DATA TO PROCESS »
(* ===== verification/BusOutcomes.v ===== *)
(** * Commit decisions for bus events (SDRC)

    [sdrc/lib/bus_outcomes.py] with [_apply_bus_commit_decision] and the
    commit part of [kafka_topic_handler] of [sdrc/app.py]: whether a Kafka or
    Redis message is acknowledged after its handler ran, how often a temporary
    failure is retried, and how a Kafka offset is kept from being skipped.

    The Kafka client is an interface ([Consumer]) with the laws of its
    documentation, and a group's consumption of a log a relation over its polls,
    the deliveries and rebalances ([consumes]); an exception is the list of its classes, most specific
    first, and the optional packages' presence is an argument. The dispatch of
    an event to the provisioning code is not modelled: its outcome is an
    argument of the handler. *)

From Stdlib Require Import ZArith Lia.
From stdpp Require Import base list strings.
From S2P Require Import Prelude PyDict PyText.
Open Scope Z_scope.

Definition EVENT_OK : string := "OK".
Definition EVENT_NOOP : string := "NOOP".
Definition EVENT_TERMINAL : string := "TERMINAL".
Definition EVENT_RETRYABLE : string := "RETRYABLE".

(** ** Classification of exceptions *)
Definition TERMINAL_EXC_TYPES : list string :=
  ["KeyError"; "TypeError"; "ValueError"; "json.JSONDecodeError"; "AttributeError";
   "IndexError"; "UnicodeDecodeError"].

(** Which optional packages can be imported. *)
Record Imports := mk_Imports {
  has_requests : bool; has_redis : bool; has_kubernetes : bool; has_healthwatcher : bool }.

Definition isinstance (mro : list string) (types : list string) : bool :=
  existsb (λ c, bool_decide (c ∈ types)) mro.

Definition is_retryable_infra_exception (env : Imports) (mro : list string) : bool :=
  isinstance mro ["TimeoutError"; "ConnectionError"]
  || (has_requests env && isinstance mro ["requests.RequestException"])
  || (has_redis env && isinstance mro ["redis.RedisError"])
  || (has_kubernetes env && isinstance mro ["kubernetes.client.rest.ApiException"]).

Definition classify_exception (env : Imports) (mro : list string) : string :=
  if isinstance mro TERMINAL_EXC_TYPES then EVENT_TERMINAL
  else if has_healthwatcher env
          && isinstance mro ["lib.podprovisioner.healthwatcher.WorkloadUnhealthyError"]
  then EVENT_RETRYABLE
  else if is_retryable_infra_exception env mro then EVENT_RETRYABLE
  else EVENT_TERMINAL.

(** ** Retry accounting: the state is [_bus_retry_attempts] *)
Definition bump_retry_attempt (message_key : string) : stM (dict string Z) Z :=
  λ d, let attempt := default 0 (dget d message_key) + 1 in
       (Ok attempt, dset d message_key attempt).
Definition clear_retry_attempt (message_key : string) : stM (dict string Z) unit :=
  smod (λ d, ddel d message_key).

==

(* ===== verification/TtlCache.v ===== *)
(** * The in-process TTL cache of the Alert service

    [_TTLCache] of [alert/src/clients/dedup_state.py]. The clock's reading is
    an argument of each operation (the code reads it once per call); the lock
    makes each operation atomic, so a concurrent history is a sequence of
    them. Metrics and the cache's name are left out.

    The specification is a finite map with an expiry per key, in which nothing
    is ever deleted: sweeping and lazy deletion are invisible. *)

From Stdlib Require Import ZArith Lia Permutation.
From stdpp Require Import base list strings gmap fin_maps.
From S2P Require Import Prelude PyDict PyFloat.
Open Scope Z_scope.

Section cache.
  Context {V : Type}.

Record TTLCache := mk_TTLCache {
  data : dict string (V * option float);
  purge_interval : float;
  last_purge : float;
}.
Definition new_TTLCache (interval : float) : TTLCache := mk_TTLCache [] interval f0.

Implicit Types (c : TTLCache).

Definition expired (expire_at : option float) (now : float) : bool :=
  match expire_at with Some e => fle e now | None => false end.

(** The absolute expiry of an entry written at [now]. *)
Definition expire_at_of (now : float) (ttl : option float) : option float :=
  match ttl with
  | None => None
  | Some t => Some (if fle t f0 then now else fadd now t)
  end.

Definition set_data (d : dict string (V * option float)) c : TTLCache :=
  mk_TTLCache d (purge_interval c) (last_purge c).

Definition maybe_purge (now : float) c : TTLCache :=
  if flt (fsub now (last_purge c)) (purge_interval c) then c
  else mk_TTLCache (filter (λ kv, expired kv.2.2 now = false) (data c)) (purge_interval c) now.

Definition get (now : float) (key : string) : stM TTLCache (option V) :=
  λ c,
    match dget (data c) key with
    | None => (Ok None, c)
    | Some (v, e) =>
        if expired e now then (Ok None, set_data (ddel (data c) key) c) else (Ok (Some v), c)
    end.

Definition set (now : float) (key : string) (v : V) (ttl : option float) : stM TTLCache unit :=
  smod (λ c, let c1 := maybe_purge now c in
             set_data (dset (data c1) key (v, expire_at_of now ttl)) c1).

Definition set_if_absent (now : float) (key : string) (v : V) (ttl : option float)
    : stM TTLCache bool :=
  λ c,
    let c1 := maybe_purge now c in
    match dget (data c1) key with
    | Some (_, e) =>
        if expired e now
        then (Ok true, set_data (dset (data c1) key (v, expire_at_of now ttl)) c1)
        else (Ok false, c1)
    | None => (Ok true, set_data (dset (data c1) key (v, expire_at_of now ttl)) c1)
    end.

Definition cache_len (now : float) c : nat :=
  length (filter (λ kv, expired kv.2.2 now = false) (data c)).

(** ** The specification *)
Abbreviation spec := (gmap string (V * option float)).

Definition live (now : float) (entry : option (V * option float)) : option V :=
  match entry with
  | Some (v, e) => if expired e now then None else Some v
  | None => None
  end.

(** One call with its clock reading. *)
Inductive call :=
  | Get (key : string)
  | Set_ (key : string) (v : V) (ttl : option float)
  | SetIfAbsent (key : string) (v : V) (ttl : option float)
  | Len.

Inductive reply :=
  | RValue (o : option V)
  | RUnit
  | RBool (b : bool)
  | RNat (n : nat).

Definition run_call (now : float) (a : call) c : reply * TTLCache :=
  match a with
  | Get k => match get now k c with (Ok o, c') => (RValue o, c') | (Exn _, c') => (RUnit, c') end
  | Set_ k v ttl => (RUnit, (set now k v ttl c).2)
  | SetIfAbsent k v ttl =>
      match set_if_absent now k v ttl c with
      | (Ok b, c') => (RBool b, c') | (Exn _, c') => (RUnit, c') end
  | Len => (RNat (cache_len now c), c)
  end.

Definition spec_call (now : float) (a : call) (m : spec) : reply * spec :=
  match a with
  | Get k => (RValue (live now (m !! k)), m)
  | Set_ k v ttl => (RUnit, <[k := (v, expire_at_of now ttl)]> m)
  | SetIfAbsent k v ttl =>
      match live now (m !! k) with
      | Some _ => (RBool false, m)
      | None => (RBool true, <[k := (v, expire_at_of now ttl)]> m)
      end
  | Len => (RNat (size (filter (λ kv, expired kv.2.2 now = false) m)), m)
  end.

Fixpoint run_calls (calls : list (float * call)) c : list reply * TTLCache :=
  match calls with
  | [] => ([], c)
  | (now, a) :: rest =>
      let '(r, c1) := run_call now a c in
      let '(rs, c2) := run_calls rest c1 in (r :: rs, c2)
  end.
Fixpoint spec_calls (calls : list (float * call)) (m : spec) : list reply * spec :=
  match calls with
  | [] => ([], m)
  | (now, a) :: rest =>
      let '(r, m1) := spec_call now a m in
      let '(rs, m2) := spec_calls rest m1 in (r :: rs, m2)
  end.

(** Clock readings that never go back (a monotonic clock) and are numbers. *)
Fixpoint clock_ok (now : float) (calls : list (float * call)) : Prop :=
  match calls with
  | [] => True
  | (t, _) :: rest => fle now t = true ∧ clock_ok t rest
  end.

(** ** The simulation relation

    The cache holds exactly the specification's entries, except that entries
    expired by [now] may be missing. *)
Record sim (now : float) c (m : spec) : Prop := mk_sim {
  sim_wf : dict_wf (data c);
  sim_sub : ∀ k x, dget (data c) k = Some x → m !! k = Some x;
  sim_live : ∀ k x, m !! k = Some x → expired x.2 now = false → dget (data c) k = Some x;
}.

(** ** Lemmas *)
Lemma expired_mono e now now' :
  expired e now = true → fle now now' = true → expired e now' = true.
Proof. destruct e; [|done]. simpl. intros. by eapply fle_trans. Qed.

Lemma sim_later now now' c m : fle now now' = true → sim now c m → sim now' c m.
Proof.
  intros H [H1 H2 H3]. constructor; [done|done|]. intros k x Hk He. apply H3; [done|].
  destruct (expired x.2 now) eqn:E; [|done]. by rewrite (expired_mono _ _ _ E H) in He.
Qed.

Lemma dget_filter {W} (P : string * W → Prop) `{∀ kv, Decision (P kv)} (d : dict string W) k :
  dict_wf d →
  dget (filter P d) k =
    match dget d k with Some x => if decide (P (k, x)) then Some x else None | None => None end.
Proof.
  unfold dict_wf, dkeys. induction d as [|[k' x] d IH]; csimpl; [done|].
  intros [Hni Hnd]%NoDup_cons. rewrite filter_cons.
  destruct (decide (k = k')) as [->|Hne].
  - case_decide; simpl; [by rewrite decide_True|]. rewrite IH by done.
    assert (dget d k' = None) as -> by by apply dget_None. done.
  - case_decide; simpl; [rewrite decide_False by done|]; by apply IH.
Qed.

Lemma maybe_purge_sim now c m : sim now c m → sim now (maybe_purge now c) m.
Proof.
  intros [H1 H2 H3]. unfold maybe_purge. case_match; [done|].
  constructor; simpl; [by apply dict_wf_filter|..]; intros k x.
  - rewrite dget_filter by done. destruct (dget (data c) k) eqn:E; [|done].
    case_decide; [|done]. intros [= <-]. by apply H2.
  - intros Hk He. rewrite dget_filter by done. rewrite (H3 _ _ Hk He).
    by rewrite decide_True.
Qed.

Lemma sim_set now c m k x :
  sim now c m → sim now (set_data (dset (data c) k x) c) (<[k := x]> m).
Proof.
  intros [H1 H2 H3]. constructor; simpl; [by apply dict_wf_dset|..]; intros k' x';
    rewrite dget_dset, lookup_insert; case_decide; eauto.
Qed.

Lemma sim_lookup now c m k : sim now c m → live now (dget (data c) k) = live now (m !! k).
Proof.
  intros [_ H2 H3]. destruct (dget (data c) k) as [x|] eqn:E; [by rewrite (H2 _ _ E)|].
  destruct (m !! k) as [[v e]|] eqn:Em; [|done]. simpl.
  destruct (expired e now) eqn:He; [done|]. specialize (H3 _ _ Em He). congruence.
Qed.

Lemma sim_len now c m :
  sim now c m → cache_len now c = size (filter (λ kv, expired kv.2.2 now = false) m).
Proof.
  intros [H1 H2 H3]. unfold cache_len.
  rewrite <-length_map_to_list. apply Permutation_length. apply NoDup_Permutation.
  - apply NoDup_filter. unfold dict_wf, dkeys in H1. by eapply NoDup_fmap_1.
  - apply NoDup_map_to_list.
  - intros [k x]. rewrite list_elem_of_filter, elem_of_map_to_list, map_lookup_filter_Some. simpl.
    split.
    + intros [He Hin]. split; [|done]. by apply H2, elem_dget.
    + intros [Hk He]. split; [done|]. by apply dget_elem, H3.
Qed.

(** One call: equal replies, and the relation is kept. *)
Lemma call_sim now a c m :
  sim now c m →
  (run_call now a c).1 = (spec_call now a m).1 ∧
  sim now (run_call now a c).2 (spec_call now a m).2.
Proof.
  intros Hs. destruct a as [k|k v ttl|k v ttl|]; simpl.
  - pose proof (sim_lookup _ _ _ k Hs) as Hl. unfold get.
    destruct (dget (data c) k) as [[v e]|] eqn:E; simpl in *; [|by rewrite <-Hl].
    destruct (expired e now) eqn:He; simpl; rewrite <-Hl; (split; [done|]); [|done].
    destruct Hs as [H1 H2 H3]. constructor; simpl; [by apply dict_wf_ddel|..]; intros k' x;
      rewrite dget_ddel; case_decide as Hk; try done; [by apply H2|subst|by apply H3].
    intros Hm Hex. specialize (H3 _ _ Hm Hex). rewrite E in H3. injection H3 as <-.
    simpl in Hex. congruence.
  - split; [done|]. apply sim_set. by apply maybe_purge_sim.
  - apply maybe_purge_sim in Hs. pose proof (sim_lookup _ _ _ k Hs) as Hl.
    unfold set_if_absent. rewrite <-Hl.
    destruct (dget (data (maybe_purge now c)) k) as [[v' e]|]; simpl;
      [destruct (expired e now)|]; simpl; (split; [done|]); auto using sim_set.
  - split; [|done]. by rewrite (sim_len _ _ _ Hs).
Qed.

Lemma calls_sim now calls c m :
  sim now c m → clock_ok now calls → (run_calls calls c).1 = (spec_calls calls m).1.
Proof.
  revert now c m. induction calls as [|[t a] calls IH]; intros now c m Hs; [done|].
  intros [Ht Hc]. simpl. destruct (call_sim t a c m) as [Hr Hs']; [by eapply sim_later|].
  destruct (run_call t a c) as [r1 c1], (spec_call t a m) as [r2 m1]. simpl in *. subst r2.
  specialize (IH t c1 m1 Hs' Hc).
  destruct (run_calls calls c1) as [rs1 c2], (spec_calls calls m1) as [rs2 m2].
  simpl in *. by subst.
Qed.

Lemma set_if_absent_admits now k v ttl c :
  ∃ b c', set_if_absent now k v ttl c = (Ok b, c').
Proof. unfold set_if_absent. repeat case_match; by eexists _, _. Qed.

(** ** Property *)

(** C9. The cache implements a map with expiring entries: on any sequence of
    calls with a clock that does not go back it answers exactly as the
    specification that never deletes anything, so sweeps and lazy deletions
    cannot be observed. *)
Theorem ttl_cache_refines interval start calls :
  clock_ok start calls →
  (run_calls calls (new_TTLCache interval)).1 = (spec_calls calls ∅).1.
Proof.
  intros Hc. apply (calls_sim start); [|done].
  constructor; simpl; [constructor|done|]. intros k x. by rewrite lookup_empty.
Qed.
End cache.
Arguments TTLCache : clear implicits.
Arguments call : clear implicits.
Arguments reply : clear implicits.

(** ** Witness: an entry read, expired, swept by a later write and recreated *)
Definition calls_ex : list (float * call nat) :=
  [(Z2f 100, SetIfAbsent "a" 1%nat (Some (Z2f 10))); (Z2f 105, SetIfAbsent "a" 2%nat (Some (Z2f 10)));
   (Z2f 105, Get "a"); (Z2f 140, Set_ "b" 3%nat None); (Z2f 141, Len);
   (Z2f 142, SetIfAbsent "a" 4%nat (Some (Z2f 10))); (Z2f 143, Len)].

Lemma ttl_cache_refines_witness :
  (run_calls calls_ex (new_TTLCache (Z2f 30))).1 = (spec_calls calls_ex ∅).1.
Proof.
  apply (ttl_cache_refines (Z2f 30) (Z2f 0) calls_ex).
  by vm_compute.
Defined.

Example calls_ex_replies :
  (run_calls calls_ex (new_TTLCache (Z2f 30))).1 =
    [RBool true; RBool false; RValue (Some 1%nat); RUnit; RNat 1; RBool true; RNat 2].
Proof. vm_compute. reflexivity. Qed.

EXERCISE PROMPT » All lines above between those holding "commit part of" and "(has_kubernetes env &&", inclusive, must be set down unchanged, and no other line may be included.

ANSWER FOR THIS EXERCISE »
    commit part of [kafka_topic_handler] of [sdrc/app.py]: whether a Kafka or
    Redis message is acknowledged after its handler ran, how often a temporary
    failure is retried, and how a Kafka offset is kept from being skipped.

    The Kafka client is an interface ([Consumer]) with the laws of its
    documentation, and a group's consumption of a log a relation over its polls,
    the deliveries and rebalances ([consumes]); an exception is the list of its classes, most specific
    first, and the optional packages' presence is an argument. The dispatch of
    an event to the provisioning code is not modelled: its outcome is an
    argument of the handler. *)

From Stdlib Require Import ZArith Lia.
From stdpp Require Import base list strings.
From S2P Require Import Prelude PyDict PyText.
Open Scope Z_scope.

Definition EVENT_OK : string := "OK".
Definition EVENT_NOOP : string := "NOOP".
Definition EVENT_TERMINAL : string := "TERMINAL".
Definition EVENT_RETRYABLE : string := "RETRYABLE".

(** ** Classification of exceptions *)
Definition TERMINAL_EXC_TYPES : list string :=
  ["KeyError"; "TypeError"; "ValueError"; "json.JSONDecodeError"; "AttributeError";
   "IndexError"; "UnicodeDecodeError"].

(** Which optional packages can be imported. *)
Record Imports := mk_Imports {
  has_requests : bool; has_redis : bool; has_kubernetes : bool; has_healthwatcher : bool }.

Definition isinstance (mro : list string) (types : list string) : bool :=
  existsb (λ c, bool_decide (c ∈ types)) mro.

Definition is_retryable_infra_exception (env : Imports) (mro : list string) : bool :=
  isinstance mro ["TimeoutError"; "ConnectionError"]
  || (has_requests env && isinstance mro ["requests.RequestException"])
  || (has_redis env && isinstance mro ["redis.RedisError"])
  || (has_kubernetes env && isinstance mro ["kubernetes.client.rest.ApiException"]).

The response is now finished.